What the exercise asks | Within the listing below, how many lines hold "congruence"? Reply with that number and no other text.

Data supplied |
=== Begin Enclosure ===

Lemma empty_phrase_raises_witness :
  Step4.normalize_tokens sample_stop_words id "the of" = [] ∧
  ["the cat sat"] ≠ [] ∧
  Step4.phrase_in_doc
    (Step4.build_inverted_index sample_stop_words id ["the cat sat"])
    (Step4.normalize_tokens sample_stop_words id "the of") 0
    = Raise IndexError ∧
  Step4.phrase_search sample_stop_words id
    (Step4.build_inverted_index sample_stop_words id ["the cat sat"])
    "the of" ["the cat sat"]
    = Raise IndexError.
Proof.
  split; [vm_compute; reflexivity|]. split; [discriminate|].
  apply (empty_phrase_raises sample_stop_words id
           (Step4.build_inverted_index sample_stop_words id ["the cat sat"])
           "the of" ["the cat sat"] 0);
    [vm_compute; reflexivity | discriminate].
Defined.

(** C2.  The index built by [build_inverted_index] has a term as a key
    exactly when the term occurs in the normalized stream of some document;
    it has a document id under a term exactly when the term occurs in that
    document's normalized stream; and the stored position list is the list
    of the zero-based offsets of the term in that stream: the same set, one
    entry per occurrence. *)
Theorem build_inverted_index_exact stop_words stem docs :
  (∀ t, is_Some (Step4.build_inverted_index stop_words stem docs !! t) ↔
          ∃ (d : nat) text,
            docs !! d = Some text ∧
            t ∈ Step4.normalize_tokens stop_words stem text)
  ∧ (∀ t d,
       is_Some (lookup_positions
                  (Step4.build_inverted_index stop_words stem docs) t d) ↔
         0 ≤ d ∧
         ∃ text, docs !! Z.to_nat d = Some text ∧
                 t ∈ Step4.normalize_tokens stop_words stem text)
  ∧ (∀ t d positions,
       lookup_positions (Step4.build_inverted_index stop_words stem docs) t d
         = Some positions →
       ∃ text,
         0 ≤ d ∧ docs !! Z.to_nat d = Some text ∧
         positions
           = occurrences t 0 (Step4.normalize_tokens stop_words stem text) ∧
         (∀ p, p ∈ positions ↔
                 0 ≤ p ∧
                 Step4.normalize_tokens stop_words stem text !! Z.to_nat p
                   = Some t) ∧
         NoDup positions ∧
         length positions
           = length (filter (λ x, x = t)
                       (Step4.normalize_tokens stop_words stem text))).
Proof.
  rewrite step4_build_from.
  set (normalize := Step4.normalize_tokens stop_words stem).
  assert (∀ t d, is_Some (lookup_positions (build_from normalize ∅ 0 docs) t d)
                 ↔ 0 ≤ d ∧ ∃ text, docs !! Z.to_nat d = Some text
                                   ∧ t ∈ normalize text) as Hdoc.
  { intros t d. split.
    - intros [positions [_ Hin]%built_positions_some].
      apply elem_of_doc_tokens in Hin as [[? _] ?]. done.
    - intros (Hd & text & Htext & Hin). eexists.
      apply built_positions_some. split; [done|].
      apply elem_of_doc_tokens. apply lookup_lt_Some in Htext as Hlt.
      split; [unfold len; lia | eauto]. }
  split; [|split; [done|]].
  - intros t. rewrite built_key. split.
    + intros (d & (_ & text & Htext & Hin)%elem_of_doc_tokens). eauto.
    + intros (d & text & Htext & Hin). exists (Z.of_nat d).
      apply elem_of_doc_tokens. apply lookup_lt_Some in Htext as Hlt.
      rewrite Nat2Z.id. split; [unfold len; lia | eauto].
  - intros t d positions [-> Hin]%built_positions_some.
    apply elem_of_doc_tokens in Hin as ([Hd _] & text & Htext & Hin).
    exists text. unfold doc_tokens. rewrite decide_True, Htext by done. simpl.
    split; [done|]. split; [done|]. split; [done|]. split; [|split].
    + intros p. rewrite elem_of_occurrences. split.
      * intros (i & -> & Hi). rewrite Z.add_0_l, Nat2Z.id. split; [lia|done].
      * intros [Hp Hl]. exists (Z.to_nat p). split; [lia | done].
    + apply strongly_sorted_lt_nodup, occurrences_sorted.
    + apply occurrences_length.
Qed.

Lemma build_inverted_index_exact_witness :
  lookup_positions
    (Step4.build_inverted_index sample_stop_words id
       ["the cat of the cat"; "dog"]) "cat" 0 = Some [0; 1]
  ∧ NoDup [0; 1].
Proof.
  assert (lookup_positions
            (Step4.build_inverted_index sample_stop_words id
               ["the cat of the cat"; "dog"]) "cat" 0 = Some [0; 1]) as Hpos
    by (vm_compute; reflexivity).
  split; [exact Hpos|].
  destruct (proj2 (proj2 (build_inverted_index_exact sample_stop_words id
                            ["the cat of the cat"; "dog"]))
              "cat" 0 [0; 1] Hpos)
    as (text & _ & _ & _ & _ & Hnodup & _).
  exact Hnodup.
Defined.

(** C3.  When every term of a non-empty phrase has a position list for the
    document, [phrase_in_doc] returns a boolean, and it returns [True]
    exactly when some anchor [s] of the first term's position list is such
    that, for every later phrase term at offset [k >= 1], the position list
    of that term contains [s + k]. *)
Theorem phrase_in_doc_anchor
    (inverted_index : index) first_token later_tokens doc_id :
  (∀ t, t ∈ first_token :: later_tokens →
        is_Some (lookup_positions inverted_index t doc_id)) →
  (∃ b, Step4.phrase_in_doc inverted_index
          (first_token :: later_tokens) doc_id = Ok b)
  ∧ (Step4.phrase_in_doc inverted_index
       (first_token :: later_tokens) doc_id = Ok true ↔
     ∃ s first_positions,
       lookup_positions inverted_index first_token doc_id
         = Some first_positions ∧
       s ∈ first_positions ∧
       ∀ (k : nat) t positions,
         (1 ≤ k)%nat →
         (first_token :: later_tokens) !! k = Some t →
         lookup_positions inverted_index t doc_id = Some positions →
         s + Z.of_nat k ∈ positions).
Proof.
  intros Hall. split; [apply phrase_in_doc_total|].
  unfold Step4.phrase_in_doc. rewrite phrase_in_doc_unfold.
  destruct (mapM _ (first_token :: later_tokens)) as [lists|] eqn:Hm.
  - apply mapM_Some in Hm.
    destruct lists as [|first_positions others]; [inversion Hm|].
    assert (lookup_positions inverted_index first_token doc_id
              = Some first_positions) as Hfirst
      by (by inversion Hm).
    split.
    + intros [= Hex]. apply existsb_exists in Hex as (s & Hs & Hok).
      exists s, first_positions.
      split; [done|]. split; [by apply list_elem_of_In|].
      intros k t positions Hk Ht Hp.
      destruct (Forall2_lookup_l _ _ _ _ _ Hm Ht) as (positions' & Hl & Hp').
      assert (positions' = positions) as -> by congruence.
      by apply (proj1 (anchor_ok_true _ _) Hok k).
    + intros (s & first' & Hfirst' & Hs & Hfollow).
      assert (first' = first_positions) as -> by congruence.
      f_equal. apply existsb_exists. exists s.
      split; [by apply list_elem_of_In|].
      apply anchor_ok_true. intros k positions Hk Hl.
      destruct (Forall2_lookup_r _ _ _ _ _ Hm Hl) as (t & Ht & Hp).
      by apply (Hfollow k t).
  - apply mapM_None_1, Exists_exists in Hm as (t & Hin & Hnone).
    destruct (Hall t Hin) as [positions Hp]. congruence.
Qed.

=== End Enclosure ===

Response area | 3